Description of the task -> Count each line below that has the word "delimiter" in it, and give only the total.

Information given ->
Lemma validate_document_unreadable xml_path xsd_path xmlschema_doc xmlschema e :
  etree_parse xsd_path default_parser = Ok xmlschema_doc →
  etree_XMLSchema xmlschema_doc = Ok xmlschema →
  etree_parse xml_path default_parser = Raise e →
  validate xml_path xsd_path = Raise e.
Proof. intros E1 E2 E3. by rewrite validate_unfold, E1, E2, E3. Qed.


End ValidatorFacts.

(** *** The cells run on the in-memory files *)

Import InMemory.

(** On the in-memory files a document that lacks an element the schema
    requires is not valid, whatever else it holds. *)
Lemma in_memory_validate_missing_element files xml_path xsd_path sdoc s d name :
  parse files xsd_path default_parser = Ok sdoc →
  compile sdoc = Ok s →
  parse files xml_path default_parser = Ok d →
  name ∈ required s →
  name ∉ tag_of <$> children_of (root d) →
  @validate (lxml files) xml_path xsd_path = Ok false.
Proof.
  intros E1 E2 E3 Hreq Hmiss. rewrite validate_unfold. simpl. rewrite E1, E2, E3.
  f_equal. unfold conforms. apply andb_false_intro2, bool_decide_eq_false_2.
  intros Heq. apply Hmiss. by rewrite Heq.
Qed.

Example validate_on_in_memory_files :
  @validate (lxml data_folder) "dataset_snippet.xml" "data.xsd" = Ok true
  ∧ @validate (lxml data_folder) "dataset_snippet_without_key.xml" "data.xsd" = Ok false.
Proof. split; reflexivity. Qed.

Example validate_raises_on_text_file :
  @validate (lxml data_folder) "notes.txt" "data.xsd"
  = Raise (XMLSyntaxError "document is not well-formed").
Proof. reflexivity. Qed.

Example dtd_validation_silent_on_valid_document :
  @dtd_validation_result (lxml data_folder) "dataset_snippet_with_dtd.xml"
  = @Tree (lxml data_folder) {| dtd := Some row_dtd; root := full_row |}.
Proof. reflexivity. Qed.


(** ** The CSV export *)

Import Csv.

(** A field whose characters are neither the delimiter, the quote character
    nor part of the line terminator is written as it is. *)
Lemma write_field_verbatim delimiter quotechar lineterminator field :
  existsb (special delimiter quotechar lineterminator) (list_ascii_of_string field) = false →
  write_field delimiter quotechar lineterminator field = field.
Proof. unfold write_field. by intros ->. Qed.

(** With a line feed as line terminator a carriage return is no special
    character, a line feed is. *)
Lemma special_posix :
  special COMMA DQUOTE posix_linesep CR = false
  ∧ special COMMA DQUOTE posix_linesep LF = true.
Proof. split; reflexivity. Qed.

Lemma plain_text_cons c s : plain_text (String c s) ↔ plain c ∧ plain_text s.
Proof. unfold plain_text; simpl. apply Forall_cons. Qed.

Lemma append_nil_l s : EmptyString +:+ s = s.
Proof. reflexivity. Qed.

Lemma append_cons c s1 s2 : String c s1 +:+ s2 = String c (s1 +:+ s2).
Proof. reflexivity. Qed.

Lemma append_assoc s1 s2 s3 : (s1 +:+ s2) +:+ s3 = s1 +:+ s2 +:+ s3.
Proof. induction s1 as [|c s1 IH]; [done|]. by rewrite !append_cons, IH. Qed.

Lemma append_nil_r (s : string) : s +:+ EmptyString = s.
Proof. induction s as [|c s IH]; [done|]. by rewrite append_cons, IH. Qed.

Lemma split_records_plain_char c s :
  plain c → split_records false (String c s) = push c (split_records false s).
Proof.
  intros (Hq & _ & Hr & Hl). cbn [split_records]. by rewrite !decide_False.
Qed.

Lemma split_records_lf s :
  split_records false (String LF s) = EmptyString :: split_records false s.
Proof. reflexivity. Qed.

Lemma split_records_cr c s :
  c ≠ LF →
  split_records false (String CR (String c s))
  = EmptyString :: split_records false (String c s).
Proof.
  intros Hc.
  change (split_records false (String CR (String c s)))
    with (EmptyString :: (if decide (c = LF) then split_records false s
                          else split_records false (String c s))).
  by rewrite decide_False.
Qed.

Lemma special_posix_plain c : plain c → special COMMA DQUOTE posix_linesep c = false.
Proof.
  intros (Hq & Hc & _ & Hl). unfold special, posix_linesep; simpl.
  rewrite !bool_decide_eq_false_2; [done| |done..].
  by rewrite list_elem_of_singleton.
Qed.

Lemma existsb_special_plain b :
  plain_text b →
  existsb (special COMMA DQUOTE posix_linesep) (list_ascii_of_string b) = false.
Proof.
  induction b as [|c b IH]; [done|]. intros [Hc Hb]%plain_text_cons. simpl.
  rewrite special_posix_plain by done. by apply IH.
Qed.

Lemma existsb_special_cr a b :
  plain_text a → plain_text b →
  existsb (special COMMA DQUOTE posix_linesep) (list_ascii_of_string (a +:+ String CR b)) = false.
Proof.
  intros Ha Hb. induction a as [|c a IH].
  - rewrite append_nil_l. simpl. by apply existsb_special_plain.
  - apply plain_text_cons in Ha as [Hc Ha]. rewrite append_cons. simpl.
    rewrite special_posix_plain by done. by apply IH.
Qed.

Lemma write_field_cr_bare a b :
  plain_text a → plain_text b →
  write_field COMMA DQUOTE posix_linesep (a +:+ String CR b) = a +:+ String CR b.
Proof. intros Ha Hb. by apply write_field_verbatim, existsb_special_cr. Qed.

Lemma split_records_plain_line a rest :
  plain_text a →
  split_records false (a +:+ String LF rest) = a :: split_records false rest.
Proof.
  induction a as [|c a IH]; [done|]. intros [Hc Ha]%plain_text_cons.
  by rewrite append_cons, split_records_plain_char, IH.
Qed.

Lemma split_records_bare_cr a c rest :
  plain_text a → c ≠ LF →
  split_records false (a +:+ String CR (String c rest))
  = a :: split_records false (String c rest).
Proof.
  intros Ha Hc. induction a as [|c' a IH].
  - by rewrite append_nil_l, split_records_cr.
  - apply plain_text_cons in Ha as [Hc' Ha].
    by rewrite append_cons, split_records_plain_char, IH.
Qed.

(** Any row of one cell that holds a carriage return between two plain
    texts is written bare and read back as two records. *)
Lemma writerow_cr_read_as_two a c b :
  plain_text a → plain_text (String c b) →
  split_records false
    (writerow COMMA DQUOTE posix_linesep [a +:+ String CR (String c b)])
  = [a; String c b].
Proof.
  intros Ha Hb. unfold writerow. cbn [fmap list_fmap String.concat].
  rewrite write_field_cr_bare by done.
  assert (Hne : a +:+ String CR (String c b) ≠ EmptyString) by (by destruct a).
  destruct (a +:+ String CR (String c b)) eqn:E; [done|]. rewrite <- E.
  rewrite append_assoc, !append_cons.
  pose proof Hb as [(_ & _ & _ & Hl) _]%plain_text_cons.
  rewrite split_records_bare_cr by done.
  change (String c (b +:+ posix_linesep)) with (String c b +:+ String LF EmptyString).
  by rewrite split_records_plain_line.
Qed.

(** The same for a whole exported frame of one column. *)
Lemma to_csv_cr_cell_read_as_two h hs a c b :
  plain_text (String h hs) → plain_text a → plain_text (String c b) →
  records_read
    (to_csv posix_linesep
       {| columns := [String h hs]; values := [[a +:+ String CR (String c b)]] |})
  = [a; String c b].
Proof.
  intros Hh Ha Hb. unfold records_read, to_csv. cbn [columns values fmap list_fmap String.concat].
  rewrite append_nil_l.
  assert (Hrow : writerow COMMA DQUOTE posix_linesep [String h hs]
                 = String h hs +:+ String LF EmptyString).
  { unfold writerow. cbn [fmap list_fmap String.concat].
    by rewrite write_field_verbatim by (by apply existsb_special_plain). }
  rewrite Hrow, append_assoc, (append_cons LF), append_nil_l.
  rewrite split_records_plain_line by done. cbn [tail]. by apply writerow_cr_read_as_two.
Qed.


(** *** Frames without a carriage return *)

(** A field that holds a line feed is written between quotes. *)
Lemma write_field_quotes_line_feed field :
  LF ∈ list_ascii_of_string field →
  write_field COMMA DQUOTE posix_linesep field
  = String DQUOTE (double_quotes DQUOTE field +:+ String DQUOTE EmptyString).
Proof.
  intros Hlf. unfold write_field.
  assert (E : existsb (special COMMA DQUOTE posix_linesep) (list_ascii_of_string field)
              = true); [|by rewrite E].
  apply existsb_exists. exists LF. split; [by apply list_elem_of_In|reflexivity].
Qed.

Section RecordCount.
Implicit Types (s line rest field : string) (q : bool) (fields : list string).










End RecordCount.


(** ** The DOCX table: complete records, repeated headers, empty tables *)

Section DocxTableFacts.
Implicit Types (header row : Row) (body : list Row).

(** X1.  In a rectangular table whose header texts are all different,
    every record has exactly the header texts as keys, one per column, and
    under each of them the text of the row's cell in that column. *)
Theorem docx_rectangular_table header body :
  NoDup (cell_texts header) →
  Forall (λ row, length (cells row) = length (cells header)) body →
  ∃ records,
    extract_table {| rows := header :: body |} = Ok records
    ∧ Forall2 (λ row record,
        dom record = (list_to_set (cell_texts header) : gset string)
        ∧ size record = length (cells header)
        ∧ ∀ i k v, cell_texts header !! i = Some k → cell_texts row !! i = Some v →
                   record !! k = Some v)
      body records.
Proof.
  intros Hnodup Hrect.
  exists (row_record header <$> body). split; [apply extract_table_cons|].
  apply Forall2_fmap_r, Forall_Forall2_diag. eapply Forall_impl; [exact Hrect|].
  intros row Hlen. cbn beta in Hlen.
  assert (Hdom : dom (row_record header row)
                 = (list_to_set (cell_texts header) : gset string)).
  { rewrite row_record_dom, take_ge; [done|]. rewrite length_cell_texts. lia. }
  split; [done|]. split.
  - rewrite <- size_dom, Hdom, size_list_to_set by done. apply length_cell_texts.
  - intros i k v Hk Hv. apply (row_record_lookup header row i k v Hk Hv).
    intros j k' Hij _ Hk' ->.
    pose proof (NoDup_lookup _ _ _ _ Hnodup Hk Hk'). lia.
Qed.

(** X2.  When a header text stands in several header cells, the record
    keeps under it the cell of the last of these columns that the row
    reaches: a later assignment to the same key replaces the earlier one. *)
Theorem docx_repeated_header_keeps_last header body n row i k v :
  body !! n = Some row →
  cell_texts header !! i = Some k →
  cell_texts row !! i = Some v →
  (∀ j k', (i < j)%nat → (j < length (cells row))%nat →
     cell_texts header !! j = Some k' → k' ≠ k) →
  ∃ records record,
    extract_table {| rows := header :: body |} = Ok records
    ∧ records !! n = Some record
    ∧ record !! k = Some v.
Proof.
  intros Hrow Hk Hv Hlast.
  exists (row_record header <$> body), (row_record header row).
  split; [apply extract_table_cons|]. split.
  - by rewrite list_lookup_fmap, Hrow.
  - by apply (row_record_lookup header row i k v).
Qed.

Completed task -> 4